-- WHAT YOU WILL DO --
What lines in the records include the string "stands"? Return each one.
━━━ RECORDS FOR THE EXERCISE ━━━
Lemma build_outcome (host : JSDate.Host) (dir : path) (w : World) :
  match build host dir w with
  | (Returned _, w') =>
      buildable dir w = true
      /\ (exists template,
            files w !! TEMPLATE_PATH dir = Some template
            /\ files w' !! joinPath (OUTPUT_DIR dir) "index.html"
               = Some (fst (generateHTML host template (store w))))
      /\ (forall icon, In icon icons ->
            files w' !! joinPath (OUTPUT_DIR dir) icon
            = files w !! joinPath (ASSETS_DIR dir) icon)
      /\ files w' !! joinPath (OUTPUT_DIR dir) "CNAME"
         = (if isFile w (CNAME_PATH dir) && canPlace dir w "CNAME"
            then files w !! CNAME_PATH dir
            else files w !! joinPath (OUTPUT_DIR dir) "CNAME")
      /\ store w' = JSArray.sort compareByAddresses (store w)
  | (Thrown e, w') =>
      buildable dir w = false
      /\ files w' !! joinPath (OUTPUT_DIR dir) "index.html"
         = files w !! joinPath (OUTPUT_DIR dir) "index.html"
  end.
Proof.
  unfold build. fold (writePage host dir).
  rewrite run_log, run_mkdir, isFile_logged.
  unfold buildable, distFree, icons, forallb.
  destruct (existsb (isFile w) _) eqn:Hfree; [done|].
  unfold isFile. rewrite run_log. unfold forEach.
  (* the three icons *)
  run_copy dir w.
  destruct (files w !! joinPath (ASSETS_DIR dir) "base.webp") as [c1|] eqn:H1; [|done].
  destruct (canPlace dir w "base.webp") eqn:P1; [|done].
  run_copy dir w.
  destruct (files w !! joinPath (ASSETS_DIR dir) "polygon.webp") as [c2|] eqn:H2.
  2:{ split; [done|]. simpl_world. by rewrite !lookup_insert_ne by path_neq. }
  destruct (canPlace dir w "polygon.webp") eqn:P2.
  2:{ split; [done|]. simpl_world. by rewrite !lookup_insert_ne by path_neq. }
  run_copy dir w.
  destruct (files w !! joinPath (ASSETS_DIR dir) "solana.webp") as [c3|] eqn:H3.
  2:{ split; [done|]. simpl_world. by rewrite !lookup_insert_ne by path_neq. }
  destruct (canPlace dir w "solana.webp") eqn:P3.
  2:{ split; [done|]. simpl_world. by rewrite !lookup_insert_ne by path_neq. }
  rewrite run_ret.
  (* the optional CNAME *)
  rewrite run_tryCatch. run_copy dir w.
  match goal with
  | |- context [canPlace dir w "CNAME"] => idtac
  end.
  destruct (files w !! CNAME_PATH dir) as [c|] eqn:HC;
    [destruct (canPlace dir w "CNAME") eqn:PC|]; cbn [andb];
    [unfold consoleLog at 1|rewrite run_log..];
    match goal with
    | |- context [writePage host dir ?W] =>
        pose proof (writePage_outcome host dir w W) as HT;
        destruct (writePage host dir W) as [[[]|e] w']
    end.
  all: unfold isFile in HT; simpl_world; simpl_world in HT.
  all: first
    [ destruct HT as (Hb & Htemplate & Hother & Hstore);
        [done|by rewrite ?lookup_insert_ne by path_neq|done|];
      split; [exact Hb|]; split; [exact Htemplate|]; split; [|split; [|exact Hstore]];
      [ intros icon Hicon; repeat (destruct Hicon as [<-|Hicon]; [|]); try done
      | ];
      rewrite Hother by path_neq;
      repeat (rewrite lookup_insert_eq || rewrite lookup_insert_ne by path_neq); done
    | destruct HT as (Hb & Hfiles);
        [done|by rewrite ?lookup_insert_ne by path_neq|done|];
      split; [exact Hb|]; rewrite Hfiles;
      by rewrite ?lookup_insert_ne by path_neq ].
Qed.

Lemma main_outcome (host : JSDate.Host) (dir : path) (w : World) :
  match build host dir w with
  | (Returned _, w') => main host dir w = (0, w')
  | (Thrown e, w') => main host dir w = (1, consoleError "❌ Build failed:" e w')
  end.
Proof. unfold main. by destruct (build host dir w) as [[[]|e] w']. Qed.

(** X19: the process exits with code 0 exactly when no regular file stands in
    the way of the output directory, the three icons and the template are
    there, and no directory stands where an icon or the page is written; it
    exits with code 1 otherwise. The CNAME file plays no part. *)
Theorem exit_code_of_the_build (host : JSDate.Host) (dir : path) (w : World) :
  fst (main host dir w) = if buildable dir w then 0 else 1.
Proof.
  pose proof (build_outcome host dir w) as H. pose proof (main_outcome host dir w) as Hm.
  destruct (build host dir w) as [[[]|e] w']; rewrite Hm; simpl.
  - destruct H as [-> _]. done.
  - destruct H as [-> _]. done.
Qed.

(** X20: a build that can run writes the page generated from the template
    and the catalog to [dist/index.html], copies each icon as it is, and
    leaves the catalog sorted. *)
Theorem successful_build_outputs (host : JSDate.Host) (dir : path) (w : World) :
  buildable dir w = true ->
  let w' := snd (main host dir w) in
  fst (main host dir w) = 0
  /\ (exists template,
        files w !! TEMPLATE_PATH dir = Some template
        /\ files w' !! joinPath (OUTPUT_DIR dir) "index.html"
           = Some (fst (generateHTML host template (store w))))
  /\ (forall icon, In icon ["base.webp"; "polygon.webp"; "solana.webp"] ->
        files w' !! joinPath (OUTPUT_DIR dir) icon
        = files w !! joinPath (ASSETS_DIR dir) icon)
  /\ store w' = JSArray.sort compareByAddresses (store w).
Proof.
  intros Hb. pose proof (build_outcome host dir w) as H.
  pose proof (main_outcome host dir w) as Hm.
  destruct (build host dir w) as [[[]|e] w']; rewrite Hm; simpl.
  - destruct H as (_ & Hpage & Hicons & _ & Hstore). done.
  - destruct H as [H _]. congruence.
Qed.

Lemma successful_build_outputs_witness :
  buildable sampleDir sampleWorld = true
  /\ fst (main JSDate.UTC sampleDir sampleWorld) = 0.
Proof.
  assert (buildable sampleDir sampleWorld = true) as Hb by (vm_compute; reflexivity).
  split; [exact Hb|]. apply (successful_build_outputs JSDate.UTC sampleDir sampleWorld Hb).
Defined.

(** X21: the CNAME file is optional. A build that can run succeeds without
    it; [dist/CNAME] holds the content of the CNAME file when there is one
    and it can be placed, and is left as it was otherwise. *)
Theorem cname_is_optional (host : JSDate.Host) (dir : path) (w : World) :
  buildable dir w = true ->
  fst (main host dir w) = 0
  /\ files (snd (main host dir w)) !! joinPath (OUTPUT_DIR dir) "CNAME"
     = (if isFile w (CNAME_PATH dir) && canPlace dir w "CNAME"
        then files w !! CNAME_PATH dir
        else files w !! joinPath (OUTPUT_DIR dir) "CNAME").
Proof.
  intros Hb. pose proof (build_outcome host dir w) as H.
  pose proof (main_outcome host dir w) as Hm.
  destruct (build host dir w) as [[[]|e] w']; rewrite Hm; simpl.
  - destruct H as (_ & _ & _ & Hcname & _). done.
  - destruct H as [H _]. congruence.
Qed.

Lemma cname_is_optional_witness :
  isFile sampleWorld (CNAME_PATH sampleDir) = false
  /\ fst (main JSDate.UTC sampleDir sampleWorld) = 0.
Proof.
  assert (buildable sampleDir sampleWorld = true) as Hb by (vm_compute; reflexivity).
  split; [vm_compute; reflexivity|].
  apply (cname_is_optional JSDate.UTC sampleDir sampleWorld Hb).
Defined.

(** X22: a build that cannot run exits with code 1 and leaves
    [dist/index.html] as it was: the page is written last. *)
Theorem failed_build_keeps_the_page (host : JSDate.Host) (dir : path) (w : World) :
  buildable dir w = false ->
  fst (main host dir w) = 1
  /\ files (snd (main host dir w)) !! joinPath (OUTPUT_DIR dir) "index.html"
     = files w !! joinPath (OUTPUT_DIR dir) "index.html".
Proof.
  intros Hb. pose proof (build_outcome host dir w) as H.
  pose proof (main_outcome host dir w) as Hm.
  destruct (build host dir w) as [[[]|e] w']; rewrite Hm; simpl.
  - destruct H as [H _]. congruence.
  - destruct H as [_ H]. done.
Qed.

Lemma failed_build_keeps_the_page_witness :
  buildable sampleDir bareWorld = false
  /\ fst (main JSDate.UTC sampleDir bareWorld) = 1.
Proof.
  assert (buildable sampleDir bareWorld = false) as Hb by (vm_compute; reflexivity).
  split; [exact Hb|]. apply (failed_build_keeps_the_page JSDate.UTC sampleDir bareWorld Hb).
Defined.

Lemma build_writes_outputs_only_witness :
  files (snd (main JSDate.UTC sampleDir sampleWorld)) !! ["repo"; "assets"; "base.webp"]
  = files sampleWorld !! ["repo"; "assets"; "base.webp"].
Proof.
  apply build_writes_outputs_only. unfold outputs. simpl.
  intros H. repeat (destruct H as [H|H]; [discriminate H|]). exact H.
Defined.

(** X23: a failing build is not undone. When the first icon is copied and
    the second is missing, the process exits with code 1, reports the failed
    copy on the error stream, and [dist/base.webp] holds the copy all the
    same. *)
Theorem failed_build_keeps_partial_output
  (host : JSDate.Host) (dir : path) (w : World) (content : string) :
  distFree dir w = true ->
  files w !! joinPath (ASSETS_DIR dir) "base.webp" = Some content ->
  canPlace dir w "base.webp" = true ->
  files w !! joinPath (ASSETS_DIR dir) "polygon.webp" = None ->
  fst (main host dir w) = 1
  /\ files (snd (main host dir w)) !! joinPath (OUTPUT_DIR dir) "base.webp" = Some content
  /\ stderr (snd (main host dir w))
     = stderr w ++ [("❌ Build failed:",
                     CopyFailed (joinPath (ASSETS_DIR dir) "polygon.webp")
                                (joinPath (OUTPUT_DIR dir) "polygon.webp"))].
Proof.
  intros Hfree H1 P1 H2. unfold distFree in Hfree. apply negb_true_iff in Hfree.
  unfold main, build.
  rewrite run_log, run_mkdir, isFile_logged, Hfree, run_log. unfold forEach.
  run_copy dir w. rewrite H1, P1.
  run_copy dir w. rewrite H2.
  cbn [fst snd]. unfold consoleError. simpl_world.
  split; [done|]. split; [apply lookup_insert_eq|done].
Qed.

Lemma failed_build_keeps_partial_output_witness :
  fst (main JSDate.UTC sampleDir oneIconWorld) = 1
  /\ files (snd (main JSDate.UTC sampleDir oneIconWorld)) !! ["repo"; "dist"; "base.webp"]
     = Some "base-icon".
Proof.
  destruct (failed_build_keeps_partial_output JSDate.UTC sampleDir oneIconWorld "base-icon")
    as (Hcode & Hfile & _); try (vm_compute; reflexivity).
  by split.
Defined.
━━━
━━━ RECORDS FOR THE EXERCISE ━━━
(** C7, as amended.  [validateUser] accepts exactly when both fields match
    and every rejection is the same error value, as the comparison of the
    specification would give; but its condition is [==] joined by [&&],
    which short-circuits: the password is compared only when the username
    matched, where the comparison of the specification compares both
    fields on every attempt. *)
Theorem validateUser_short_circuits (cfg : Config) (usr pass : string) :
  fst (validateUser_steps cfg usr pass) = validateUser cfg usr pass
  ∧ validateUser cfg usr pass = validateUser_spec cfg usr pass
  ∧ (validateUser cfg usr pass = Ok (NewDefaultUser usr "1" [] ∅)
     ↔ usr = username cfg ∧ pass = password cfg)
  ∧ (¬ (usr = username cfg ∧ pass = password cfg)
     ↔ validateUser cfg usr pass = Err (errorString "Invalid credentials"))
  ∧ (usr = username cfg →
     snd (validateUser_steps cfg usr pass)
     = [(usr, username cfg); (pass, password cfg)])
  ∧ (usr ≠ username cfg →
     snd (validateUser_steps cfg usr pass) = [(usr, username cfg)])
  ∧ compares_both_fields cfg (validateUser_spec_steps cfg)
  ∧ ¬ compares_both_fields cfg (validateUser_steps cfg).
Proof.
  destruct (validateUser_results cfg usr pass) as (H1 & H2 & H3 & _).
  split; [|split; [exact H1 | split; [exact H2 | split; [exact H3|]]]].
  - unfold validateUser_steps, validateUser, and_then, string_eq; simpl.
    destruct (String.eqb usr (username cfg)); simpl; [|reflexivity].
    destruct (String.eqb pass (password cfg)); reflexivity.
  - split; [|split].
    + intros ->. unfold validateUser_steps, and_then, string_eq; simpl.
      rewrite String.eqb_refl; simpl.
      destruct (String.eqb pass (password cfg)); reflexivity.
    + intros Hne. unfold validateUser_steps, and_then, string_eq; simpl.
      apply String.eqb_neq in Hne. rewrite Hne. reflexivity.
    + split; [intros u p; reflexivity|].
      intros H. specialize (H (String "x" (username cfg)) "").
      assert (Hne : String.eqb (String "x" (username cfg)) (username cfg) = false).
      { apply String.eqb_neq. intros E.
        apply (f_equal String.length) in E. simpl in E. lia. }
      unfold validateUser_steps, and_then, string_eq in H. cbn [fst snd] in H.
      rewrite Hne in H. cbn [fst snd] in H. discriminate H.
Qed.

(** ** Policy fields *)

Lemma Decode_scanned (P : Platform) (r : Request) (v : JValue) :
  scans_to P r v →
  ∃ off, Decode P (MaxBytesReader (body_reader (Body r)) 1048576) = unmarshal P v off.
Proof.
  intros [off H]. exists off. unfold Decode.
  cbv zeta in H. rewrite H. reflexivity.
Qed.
━━━
-- WRITTEN RESPONSE --
(** X19: the process exits with code 0 exactly when no regular file stands in
    there, and no directory stands where an icon or the page is written; it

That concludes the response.